[[ DATA LISTING, beginning ]]
(** [int(d.to_integral_value())] is the integer nearest to [d], ties going
    to the even one. *)
Lemma to_integral_nearest s c e :
  0 ≤ c →
  ∃ q, 0 ≤ q
       ∧ decimal_int (to_integral_value (Decimal.mk s c e))
         = (if s then -1 else 1) * q
       ∧ (0 ≤ e → q = c * 10 ^ e)
       ∧ (e < 0 →
          2 * Z.abs (q * 10 ^ (- e) - c) ≤ 10 ^ (- e)
          ∧ (2 * Z.abs (q * 10 ^ (- e) - c) = 10 ^ (- e) → Z.even q = true)).
Proof.
  intros Hc. unfold to_integral_value. cbn [Decimal.exp].
  destruct (Z.leb_spec 0 e) as [He | He].
  - exists (c * 10 ^ e). split; [| split; [| split]].
    + pose proof (pow10_pos e He). nia.
    + unfold decimal_int. cbn [Decimal.sign Decimal.coeff Decimal.exp].
      rewrite (proj2 (Z.leb_le 0 e) He). lia.
    + reflexivity.
    + lia.
  - pose proof (pow10_pos (- e) ltac:(lia)) as HA.
    unfold decimal_rescale0.
    destruct (Z.eqb_spec c 0) as [-> | Hnz].
    + exists 0. cbn. split; [lia |]. split; [destruct s; reflexivity |].
      split; [lia |]. intros _. split; [lia |]. intros; reflexivity.
    + assert (Hpos : 0 < c) by lia.
      destruct (ndigits_spec c Hpos) as (HL1 & HLlo & HLhi).
      set (L := ndigits c) in *.
      destruct (Z.leb_spec 0 e) as [Hx | _]; [lia |].
      destruct (Z.ltb_spec (L + e) 0) as [Hneg | Hnn].
      * exists 0. cbn. split; [lia |]. split; [destruct s; reflexivity |].
        split; [lia |]. intros _.
        pose proof (Z.pow_le_mono_r 10 L (- e - 1) ltac:(lia) ltac:(lia)) as Hm.
        replace (- e) with ((- e - 1) + 1) by lia.
        rewrite pow10_succ by lia. split; [lia |]. lia.
      * replace (L - (L + e)) with (- e) by lia.
        unfold round_half_even. replace (L - (L + e)) with (- e) by lia.
        pose proof (pow10_pos (- e - 1) ltac:(lia)) as HA1.
        assert (HAh : 10 ^ (- e) = 2 * (5 * 10 ^ (- e - 1))).
        { replace (- e) with ((- e - 1) + 1) at 1 by lia.
          rewrite pow10_succ by lia. lia. }
        pose proof (Z.div_mod c (10 ^ (- e)) ltac:(lia)) as Hdm.
        pose proof (Z.mod_pos_bound c (10 ^ (- e)) HA) as Hrb.
        pose proof (Z.div_pos c (10 ^ (- e)) Hc HA) as Hk0.
        set (A := 10 ^ (- e)) in *. set (half := 5 * 10 ^ (- e - 1)) in *.
        set (kept := c / A) in *. set (rest := c mod A) in *.
        destruct (Z.eqb_spec rest half) as [Hrh | Hrh];
          [destruct (Z.even kept) eqn:Hev |]; cbn [andb].
        -- exists kept. cbn [Z.eqb]. split; [lia |].
           split; [unfold decimal_int; cbn; destruct s; lia |].
           split; [lia |]. intros _. split; [lia | intros; exact Hev].
        -- destruct (Z.leb_spec half rest) as [_ | Hx]; [| lia].
           cbn [Z.eqb Pos.eqb]. exists (kept + 1). split; [lia |].
           split; [unfold decimal_int; cbn; destruct s; lia |].
           split; [lia |]. intros _. split; [lia |]. intros _.
           rewrite Z.even_add, Hev. reflexivity.
        -- destruct (Z.leb_spec half rest) as [Hge | Hlt].
           ++ cbn [Z.eqb Pos.eqb]. exists (kept + 1). split; [lia |].
              split; [unfold decimal_int; cbn; destruct s; lia |].
              split; [lia |]. intros _. split; lia.
           ++ exists kept.
              assert (Hq : (if (if rest =? 0 then 0 else -1) =? 1
                            then kept + 1 else kept) = kept)
                by (destruct (rest =? 0); reflexivity).
              rewrite Hq. split; [lia |].
              split; [unfold decimal_int; cbn; destruct s; lia |].
              split; [lia |]. intros _. split; lia.
Qed.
[[ DATA LISTING, end ]]
(WHAT IS REQUIRED):
Repeat the records exactly, leaving out none of them.

(ANSWER AREA):
(** [int(d.to_integral_value())] is the integer nearest to [d], ties going
    to the even one. *)
Lemma to_integral_nearest s c e :
  0 ≤ c →
  ∃ q, 0 ≤ q
       ∧ decimal_int (to_integral_value (Decimal.mk s c e))
         = (if s then -1 else 1) * q
       ∧ (0 ≤ e → q = c * 10 ^ e)
       ∧ (e < 0 →
          2 * Z.abs (q * 10 ^ (- e) - c) ≤ 10 ^ (- e)
          ∧ (2 * Z.abs (q * 10 ^ (- e) - c) = 10 ^ (- e) → Z.even q = true)).
Proof.
  intros Hc. unfold to_integral_value. cbn [Decimal.exp].
  destruct (Z.leb_spec 0 e) as [He | He].
  - exists (c * 10 ^ e). split; [| split; [| split]].
    + pose proof (pow10_pos e He). nia.
    + unfold decimal_int. cbn [Decimal.sign Decimal.coeff Decimal.exp].
      rewrite (proj2 (Z.leb_le 0 e) He). lia.
    + reflexivity.
    + lia.
  - pose proof (pow10_pos (- e) ltac:(lia)) as HA.
    unfold decimal_rescale0.
    destruct (Z.eqb_spec c 0) as [-> | Hnz].
    + exists 0. cbn. split; [lia |]. split; [destruct s; reflexivity |].
      split; [lia |]. intros _. split; [lia |]. intros; reflexivity.
    + assert (Hpos : 0 < c) by lia.
      destruct (ndigits_spec c Hpos) as (HL1 & HLlo & HLhi).
      set (L := ndigits c) in *.
      destruct (Z.leb_spec 0 e) as [Hx | _]; [lia |].
      destruct (Z.ltb_spec (L + e) 0) as [Hneg | Hnn].
      * exists 0. cbn. split; [lia |]. split; [destruct s; reflexivity |].
        split; [lia |]. intros _.
        pose proof (Z.pow_le_mono_r 10 L (- e - 1) ltac:(lia) ltac:(lia)) as Hm.
        replace (- e) with ((- e - 1) + 1) by lia.
        rewrite pow10_succ by lia. split; [lia |]. lia.
      * replace (L - (L + e)) with (- e) by lia.
        unfold round_half_even. replace (L - (L + e)) with (- e) by lia.
        pose proof (pow10_pos (- e - 1) ltac:(lia)) as HA1.
        assert (HAh : 10 ^ (- e) = 2 * (5 * 10 ^ (- e - 1))).
        { replace (- e) with ((- e - 1) + 1) at 1 by lia.
          rewrite pow10_succ by lia. lia. }
        pose proof (Z.div_mod c (10 ^ (- e)) ltac:(lia)) as Hdm.
        pose proof (Z.mod_pos_bound c (10 ^ (- e)) HA) as Hrb.
        pose proof (Z.div_pos c (10 ^ (- e)) Hc HA) as Hk0.
        set (A := 10 ^ (- e)) in *. set (half := 5 * 10 ^ (- e - 1)) in *.
        set (kept := c / A) in *. set (rest := c mod A) in *.
        destruct (Z.eqb_spec rest half) as [Hrh | Hrh];
          [destruct (Z.even kept) eqn:Hev |]; cbn [andb].
        -- exists kept. cbn [Z.eqb]. split; [lia |].
           split; [unfold decimal_int; cbn; destruct s; lia |].
           split; [lia |]. intros _. split; [lia | intros; exact Hev].
        -- destruct (Z.leb_spec half rest) as [_ | Hx]; [| lia].
           cbn [Z.eqb Pos.eqb]. exists (kept + 1). split; [lia |].
           split; [unfold decimal_int; cbn; destruct s; lia |].
           split; [lia |]. intros _. split; [lia |]. intros _.
           rewrite Z.even_add, Hev. reflexivity.
        -- destruct (Z.leb_spec half rest) as [Hge | Hlt].
           ++ cbn [Z.eqb Pos.eqb]. exists (kept + 1). split; [lia |].
              split; [unfold decimal_int; cbn; destruct s; lia |].
              split; [lia |]. intros _. split; lia.
           ++ exists kept.
              assert (Hq : (if (if rest =? 0 then 0 else -1) =? 1
                            then kept + 1 else kept) = kept)
                by (destruct (rest =? 0); reflexivity).
              rewrite Hq. split; [lia |].
              split; [unfold decimal_int; cbn; destruct s; lia |].
              split; [lia |]. intros _. split; lia.
Qed.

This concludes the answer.